Les récits personnels m’ont permis de remettre la dimension humaine au centre de la tragédie. Car c’est à travers ces histoires particulières que l’on se rend le mieux compte qu’il existe des mondes différents du nôtre, que l’on peut se mettre à la place des autres et briser l’indifférence. Écrire implique le refus d’accepter le monde tel qu’il est, tout en demandant aux lecteurs et aux lectrices d’y entrer par la porte de derrière. C’est cette tension entre le désespoir et l’espoir qui a nourri ma narration.

Trente ans plus tard, j’ai le sentiment que le projet « Rwanda, écrire par devoir de mémoire » m’a liée au Rwanda. J’y suis retournée plusieurs fois. Quand nous sommes allés à Kigali en 1998, c’était la dévastation. Il n’y avait plus rien. Tout était à refaire. Les sites de commémoration avaient été construits à la hâte pour exposer la réalité crue des tueries. Aujourd’hui, les progrès dans le pays sont énormes à tous les niveaux.

Trente ans, c’est à peu près le temps d’une génération. Quelles sont les aspirations des jeunes Rwandais ? Veulent-ils s’affranchir du passé ou cherchent-ils toujours à le déchiffrer ? La mémoire du génocide est une mémoire brûlante. Dans quel sens influence-t-elle encore les décisions politiques concernant le maintien de la sécurité nationale à l’intérieur des frontières et à l’extérieur ?
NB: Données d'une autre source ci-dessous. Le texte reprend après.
(** Modelled from the spec: 4.1, "tree-building operations fail with
    DuplicateChildId if id collides with an existing sibling, and with
    LockedTreeMutation if the parent (or any ancestor) is locked";
    node.ts:330-331, "After this call, no more children can be added to
    this construct or to any children." *)
Definition addChild (t : Tree) (s : IConstruct) (childName : string)
  : outcome Tree :=
  if locked t s then Thrown LockedTreeMutation
  else if bool_decide (is_Some (nodes t !! (childName :: s)))
  then Thrown (DuplicateChildId childName)
  else Returned (insert_child t s childName).

(** Neither [c] nor anything beneath it is in the tree. *)
Definition unused (t : Tree) (c : IConstruct) : Prop :=
  forall d : IConstruct, c `suffix_of` d -> nodes t !! d = None.

(** Children can be added to [this] under any id outside [used]. *)
Definition ready (t : Tree) (this : IConstruct) (used : list string) : Prop :=
  locked t this = false
  /\ forall i, ~ In i used -> nodes t !! (i :: this) = None.

(** Modelled from the spec: 4.1, "lock(): marks this node"; a call on a
    construct of the tree. *)
Definition lock (t : Tree) (c : IConstruct) : Tree :=
  let set n := mkNode (_children n) true (_validations n) in
  mkTree (root_id t) (alter set c (nodes t)).

(** Modelled from the spec: 4.1, "addValidation ... accumulates
    zero-argument validators". *)
Definition addValidation (t : Tree) (c : IConstruct) (v : IValidation) : Tree :=
  let add n := mkNode (_children n) (_locked n) (_validations n ++ [v])%list in
  mkTree (root_id t) (alter add c (nodes t)).

(** Modelled from the spec: 4.1, "findAll(PREORDER): node before its
    descendants, children visited in insertion order, recursively".
    [depth] bounds the recursion; the size of the tree is enough. *)
Fixpoint findAll_upto (depth : nat) (t : Tree) (c : IConstruct)
  : list IConstruct :=
  match depth with
  | O => [c]
  | S d => c :: flat_map (findAll_upto d t) (children t c)
  end.

Definition findAll (t : Tree) (c : IConstruct) : list IConstruct :=
  findAll_upto (size (nodes t)) t c.

(** The validators that [addValidation] has accumulated on [c], in
    registration order. *)
Definition validations (t : Tree) (c : IConstruct) : list IValidation :=
  _validations (node_of t c).

(** What the validators [vs] return, one after the other. *)
Definition messages (vs : list IValidation) : list string :=
  flat_map (fun v => validate_fn v tt) vs.
Set Default Proof Using "Type".

(** ** Characters and C strings *)

Abbreviation bytes := (list ascii).

Definition NUL : ascii := "000"%char.
Definition LF : ascii := "010"%char.
Definition SP : ascii := " "%char.

(** A string literal of the source, as the characters before its
    terminator. *)
Definition lit (s : string) : bytes := list_ascii_of_string s.

(** The characters of [s] before the first occurrence of [c]. *)
Fixpoint take_until (c : ascii) (s : bytes) : bytes :=
  match s with
  | [] => []
  | x :: s' => if decide (x = c) then [] else x :: take_until c s'
  end.

(** What the [str*] functions and the [%s] conversion see of a character
    array: its contents up to the first NUL. *)
Definition cstr (s : bytes) : bytes := take_until NUL s.

(** [strchr(s, c)], as the offset of the first [c] in [s]; [None] is the
    null pointer. *)
Fixpoint strchr (s : bytes) (c : ascii) : option nat :=
  match s with
  | [] => None
  | x :: s' => if decide (x = c) then Some 0 else S <$> strchr s' c
  end.

(** [strncmp(s, p, strlen(p)) == 0] for a literal [p]. *)
Definition starts_with (p s : bytes) : bool :=
  bool_decide (take (length p) s = p).

(** ** The C library's number conversions *)

Definition LONG_MAX : Z := 9223372036854775807.
Definition LONG_MIN : Z := -9223372036854775808.

(** Two's complement wrap-around of a 64-bit signed result. *)
Definition wrap_long (z : Z) : Z :=
  ((z - LONG_MIN) mod 2 ^ 64 + LONG_MIN)%Z.

(** [a - b] on [long] operands. *)
Definition long_sub (a b : Z) : Z := wrap_long (a - b).

Definition isspace (c : ascii) : bool :=
  let n := nat_of_ascii c in
  (n =? 32) || ((9 <=? n) && (n <=? 13)).

Definition isdigit (c : ascii) : bool :=
  let n := nat_of_ascii c in
  (48 <=? n) && (n <=? 57).

Definition digit_value (c : ascii) : Z := Z.of_nat (nat_of_ascii c) - 48.

Definition digit_char (d : Z) : ascii := ascii_of_nat (Z.to_nat (d + 48)).

Fixpoint skip_spaces (s : bytes) : bytes :=
  match s with
  | c :: s' => if isspace c then skip_spaces s' else s
  | [] => []
  end.

(** The longest prefix of decimal digits, and what follows it. *)
Fixpoint span_digits (s : bytes) : bytes * bytes :=
  match s with
  | c :: s' =>
      if isdigit c then let '(ds, r) := span_digits s' in (c :: ds, r)
      else ([], s)
  | [] => ([], [])
  end.

Definition digits_value (ds : bytes) : Z :=
  fold_left (λ acc c, 10 * acc + digit_value c)%Z ds 0%Z.

Definition clamp_long (z : Z) : Z :=
  if (z <? LONG_MIN)%Z then LONG_MIN
  else if (LONG_MAX <? z)%Z then LONG_MAX
  else z.

(** An optional sign, as [strtol] accepts it. *)
Definition strip_sign (s : bytes) : bool * bytes :=
  match s with
  | c :: t =>
      if decide (c = "-"%char) then (true, t)
      else if decide (c = "+"%char) then (false, t)
      else (false, s)
  | [] => (false, s)
  end.

(** [strtol(s, &end, 10)]: the converted value and the unconverted rest.
    Leading white space and one sign are skipped; a value out of range is
    clamped; when there is no digit, nothing is converted, the value is 0
    and [end] is [s] itself. *)
Definition strtol (s : bytes) : Z * bytes :=
  let '(neg, s2) := strip_sign (skip_spaces s) in
  let '(ds, r) := span_digits s2 in
  match ds with
  | [] => (0%Z, s)
  | _ :: _ =>
      let v := digits_value ds in
      (clamp_long (if neg then - v else v), r)
  end.

(** [strtol] finds no digit to convert in [s]. *)
Definition no_conversion (s : bytes) : Prop :=
  (span_digits (strip_sign (skip_spaces s)).2).1 = [].

(** The digits of a non-negative number, most significant first.  Twenty
    rounds cover every 64-bit magnitude. *)
Fixpoint digits_of (fuel : nat) (n : Z) (acc : bytes) : bytes :=
  match fuel with
  | O => acc
  | S fuel' =>
      let acc' := digit_char (n mod 10) :: acc in
      if (n <? 10)%Z then acc' else digits_of fuel' (n / 10) acc'
  end.

(** The [%ld] conversion of [printf]. *)
Definition fmt_ld (z : Z) : bytes :=
  if (z <? 0)%Z then "-"%char :: digits_of 20 (- z) []
  else digits_of 20 z [].

(** ** Buffered line input *)

Definition BUFFER_SIZE : nat := 1024.

(** One call of [fgets(line, room + 1, fp)] on a stream holding [s]: the
    characters stored (at most [room], ending after the first newline) and
    what is left in the stream. *)
Fixpoint fgets (room : nat) (s : bytes) {struct s} : bytes * bytes :=
  match room, s with
  | S room', c :: s' =>
      if decide (c = LF) then ([c], s')
      else let '(l, r) := fgets room' s' in (c :: l, r)
  | _, _ => ([], s)
  end.

(** [while (fgets(line, sizeof(line), fp))]: the successive contents of
    [line].  The loop ends at end of file; each round consumes at least one
    character, so [fuel] rounds suffice for a stream of [fuel]
    characters. *)
Fixpoint fgets_loop (fuel : nat) (s : bytes) : list bytes :=
  match fuel, s with
  | S fuel', _ :: _ =>
      let '(l, r) := fgets (BUFFER_SIZE - 1) s in
      l :: fgets_loop fuel' r
  | _, _ => []
  end.

Definition file_lines (content : bytes) : list bytes :=
  fgets_loop (length content) content.

(** ** The broker's environment *)

Inductive persistence_mode_t := PERSIST_NONE | PERSIST_ALL | PERSIST_TIMED.

Inductive open_mode := OpenRead | OpenWrite | OpenAppend.

(** The diagnostics of [server.c] and [persistence.c] ([printf],
    [fprintf(stderr, ...)] and [perror]), one constructor per call site. *)
Inductive report :=
| RAcceptFailed
| RNewConnection (fd : Z)
| RMaxClients
| RDisconnected (fd : Z)
| RSubscribed (fd : Z) (topic : bytes)
| RMalformedSub (fd : Z) (buffer : bytes)
| RUnknownCommand (fd : Z) (buffer : bytes)
| RReceived (topic : bytes) (fd : Z)
| RFormatError (fd : Z)
| RWriteFailed
| RMalformedPubTopic (fd : Z) (buffer : bytes)
| RMalformedPubNoNewline (fd : Z) (buffer : bytes)
| RUnexpectedData (fd : Z) (buffer : bytes)
| RPersistOpenFailed
| RTempOpenFailed
| RReplayWriteFailed
| RRenameFailed.

(** What the broker asks of the operating system. *)
Inductive event :=
| EvFopen (path : bytes) (m : open_mode) (ok : bool)
| EvRename (src dst : bytes) (ok : bool)
| EvWrite (fd : Z) (data : bytes)
| EvClose (fd : Z)
| EvNonBlock (fd : Z)
| EvReport (r : report).

(** The log directory and everything done so far, oldest first.  A file
    is held under the path it is opened by.  Two paths that the file
    system takes to one file (through [.], [..] or a doubled [/] in a
    topic, a link, or a volume that ignores case) are two entries here:
    what is stated of the files of two different topics is stated for
    topics without [/]. *)
Record world := World {
  files : gmap bytes bytes;
  trace : list event
}.

(** The failures the operating system may answer with.  A file is opened
    for reading exactly when it exists. *)
Record os_env := OsEnv {
  fopen_w_ok : bytes → bool;
  rename_ok : bytes → bytes → bool;
  write_ok : Z → bytes → bool
}.

Definition emit (e : event) (w : world) : world :=
  World (files w) (trace w ++ [e]).

Definition set_files (f : gmap bytes bytes) (w : world) : world :=
  World f (trace w).

(** The data of the [write] calls among some events. *)
Definition writes_of (fd : Z) (evs : list event) : list bytes :=
  omap (λ e, match e with
             | EvWrite fd' d => if decide (fd' = fd) then Some d else None
             | _ => None
             end) evs.

Definition all_writes (evs : list event) : list (Z * bytes) :=
  omap (λ e, match e with EvWrite fd d => Some (fd, d) | _ => None end) evs.

(** The events [w'] has beyond those of [w]. *)
Definition events_since (w w' : world) : list event :=
  drop (length (trace w)) (trace w').

(** ** persistence.c *)

Definition LOG_DIR : bytes := lit "logs".

(** [snprintf(filepath, 256, "%s/%s.log", LOG_DIR, topic)] *)
Definition log_path (topic : bytes) : bytes :=
  take 255 (LOG_DIR ++ lit "/" ++ cstr topic ++ lit ".log").

(** [snprintf(temp_filepath, 256, "%s/%s.log.tmp", LOG_DIR, topic)] *)
Definition temp_path (topic : bytes) : bytes :=
  take 255 (LOG_DIR ++ lit "/" ++ cstr topic ++ lit ".log.tmp").

(** The timestamp and the message of a line of a timed log (lines 92-96). *)
Definition parse_entry (line : bytes) : Z * bytes :=
  let '(msg_time, rest) := strtol line in
  (msg_time,
   match rest with
   | c :: rest' => if decide (c = SP) then rest' else rest
   | [] => rest
   end).

(** [fprintf(fp, "%ld %s", t, msg)] *)
Definition entry_line (t : Z) (msg : bytes) : bytes :=
  fmt_ld t ++ SP :: cstr msg.

Section Persistence.
Variable env : os_env.

(** [write(fd, data, strlen(data))] and the [perror] on failure. *)
Definition sys_write (on_fail : report) (fd : Z) (data : bytes) (w : world)
  : world :=
  let w := emit (EvWrite fd data) w in
  if write_ok env fd data then w else emit (EvReport on_fail) w.

(** Appending to a file opened with [fopen(path, "a")] or ["w"]. *)
Definition file_append (path data : bytes) (w : world) : world :=
  set_files (<[path := default [] (files w !! path) ++ data]> (files w)) w.

Definition persist_message (topic message : bytes)
    (p_mode : persistence_mode_t) (now : Z) (w : world) : world :=
  match p_mode with
  | PERSIST_NONE => w
  | _ =>
      let filepath := log_path topic in
      if fopen_w_ok env filepath then
        let w := emit (EvFopen filepath OpenAppend true) w in
        match p_mode with
        | PERSIST_TIMED => file_append filepath (entry_line now message) w
        | _ => file_append filepath (cstr message) w
        end
      else
        emit (EvReport RPersistOpenFailed)
          (emit (EvFopen filepath OpenAppend false) w)
  end.

(** The body of the replay loop for one [line] under [PERSIST_TIMED]
    (lines 88-106). *)
Definition replay_timed_line (fd : Z) (temp_filepath : bytes)
    (p_duration now : Z) (w : world) (line : bytes) : world :=
  let '(msg_time, msg_content) := parse_entry (cstr line) in
  if (long_sub now msg_time <=? p_duration)%Z then
    let w := sys_write RReplayWriteFailed fd msg_content w in
    file_append temp_filepath (entry_line msg_time msg_content) w
  else w.

(** The same under [PERSIST_ALL] (lines 108-112). *)
Definition replay_all_line (fd : Z) (w : world) (line : bytes) : world :=
  sys_write RReplayWriteFailed fd (cstr line) w.

Definition send_persisted_messages (fd : Z) (topic : bytes)
    (p_mode : persistence_mode_t) (p_duration now : Z) (w : world) : world :=
  match p_mode with
  | PERSIST_NONE => w
  | _ =>
      let filepath := log_path topic in
      let temp_filepath := temp_path topic in
      match files w !! filepath with
      | None => emit (EvFopen filepath OpenRead false) w
      | Some _ =>
          let w := emit (EvFopen filepath OpenRead true) w in
          match p_mode with
          | PERSIST_TIMED =>
              if fopen_w_ok env temp_filepath then
                (* fopen(temp_filepath, "w") creates or truncates *)
                let w := emit (EvFopen temp_filepath OpenWrite true) w in
                let w := set_files (<[temp_filepath := []]> (files w)) w in
                let lines := file_lines (default [] (files w !! filepath)) in
                let w :=
                  fold_left (replay_timed_line fd temp_filepath p_duration now)
                    lines w in
                if rename_ok env temp_filepath filepath then
                  let rewritten := default [] (files w !! temp_filepath) in
                  emit (EvRename temp_filepath filepath true)
                    (set_files
                       (<[filepath := rewritten]>
                          (delete temp_filepath (files w))) w)
                else
                  emit (EvReport RRenameFailed)
                    (emit (EvRename temp_filepath filepath false) w)
              else
                emit (EvReport RTempOpenFailed)
                  (emit (EvFopen temp_filepath OpenWrite false) w)
          | _ =>
              let lines := file_lines (default [] (files w !! filepath)) in
              fold_left (replay_all_line fd) lines w
          end
      end
  end.

End Persistence.

(** ** server.c *)

Definition MAX_CLIENTS : nat := 32.
Definition MAX_TOPIC_LEN : nat := 50.
Definition POLLIN : Z := 1.

Inductive client_type_t := CLIENT_TYPE_UNKNOWN | CLIENT_TYPE_SUBSCRIBER.

Global Instance client_type_eq_dec : EqDecision client_type_t.
Proof. solve_decision. Defined.
(** * rk628 HDMI receiver: audio clock recovery (rk628_hdmirx.c)

    A shallow embedding of the audio part of
    [drivers/media/i2c/rk628/rk628_hdmirx.c]: the sample-rate estimator
    (supported-rate table, closest-fs snapping, validity filter), the FIFO
    controller, the two periodic tracking works, the interrupt-triggered
    resync work and the two interrupt entry points.

    The later parts embed more of the same file: the TMDS clock counter,
    the AVI readiness poll, the video format and timing detection and the
    CEC code.

    C integers are modelled as [Z] with the wrap-around written out.  The
    kernel is built with [-fno-strict-overflow], so [int] arithmetic wraps;
    every statement below that talks about mathematical differences says
    where the [int] operations are exact. *)

From Stdlib Require Import ZArith List Bool Lia.
Import ListNotations.
Local Open Scope Z_scope.

(** ** Machine integers *)

Module CInt.

Definition U32_MOD : Z := Eval cbv in 2 ^ 32.
Definition U64_MOD : Z := Eval cbv in 2 ^ 64.
Definition INT_MIN : Z := Eval cbv in - 2 ^ 31.
Definition INT_MAX : Z := Eval cbv in 2 ^ 31 - 1.

(** Conversion to [u32], [u64] and [int] (two's complement). *)
Definition u32 (z : Z) : Z := z mod U32_MOD.
Definition u64 (z : Z) : Z := z mod U64_MOD.
Definition s32 (z : Z) : Z := (z - INT_MIN) mod U32_MOD + INT_MIN.

(** [int] subtraction and negation. *)
Definition int_sub (a b : Z) : Z := s32 (a - b).
Definition int_neg (a : Z) : Z := s32 (- a).

(** The kernel's [abs()] on an [int]:
    [({ signed int __x = (x); __x < 0 ? -__x : __x; })]. *)
Definition abs (x : Z) : Z :=
  let __x := s32 x in
  if __x <? 0 then int_neg __x else __x.

(** [div_u64(dividend, divisor)]: unsigned 64 by 32 division. *)
Definition div_u64 (dividend divisor : Z) : Z := u64 dividend / u32 divisor.

(** An [int] value, and a difference that [int] represents. *)
Definition int_range (z : Z) : Prop := INT_MIN <= z <= INT_MAX.

End CInt.
Import CInt.

(** ** The supported-rate table and its two scans *)

(** [static int supported_fs[]], with its terminating [-1]. *)
Definition supported_fs : list Z :=
  [32000; 44100; 48000; 88200; 96000; 176400; 192000; 768000; -1].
Devoir moral pour la paix entre la RDC et le Rwanda

La guerre en RDC ne fait qu’empirer dans l’est du pays. Plusieurs États africains, dont le Rwanda, sont pointés du doigt. Le Congo accuse son voisin de soutenir les attaques des membres du M23 (Mouvement du 23-Mars) ; pour sa part, le Rwanda accuse la RDC de soutenir le FDLR (les Forces démocratiques de libération du Rwanda), un groupe paramilitaire qui comprend d’anciens génocidaires. Le Congo et le Rwanda nient ces accusations réciproques, mais la tension monte et la situation paraît d’autant plus difficile à démêler à cause des différents facteurs qui entrent en ligne de compte.

En attendant, ce sont les populations civiles qui souffrent. Plusieurs millions de morts depuis le début de ce que l’on appelle « La première guerre du Congo » (1996/1997), des millions de déplacés de force et des centaines de milliers de personnes entassées dans des camps de réfugiés ou vivant dans la misère à l’intérieur d’un pays aux richesses naturelles abondantes.

Malgré les efforts régionaux et internationaux, la paix en RDC semble toujours hors de portée. Et l’État congolais se montre incapable d’y remédier. Il est de notre devoir moral à tous et à toutes d’œuvrer pour que cette guerre prenne fin.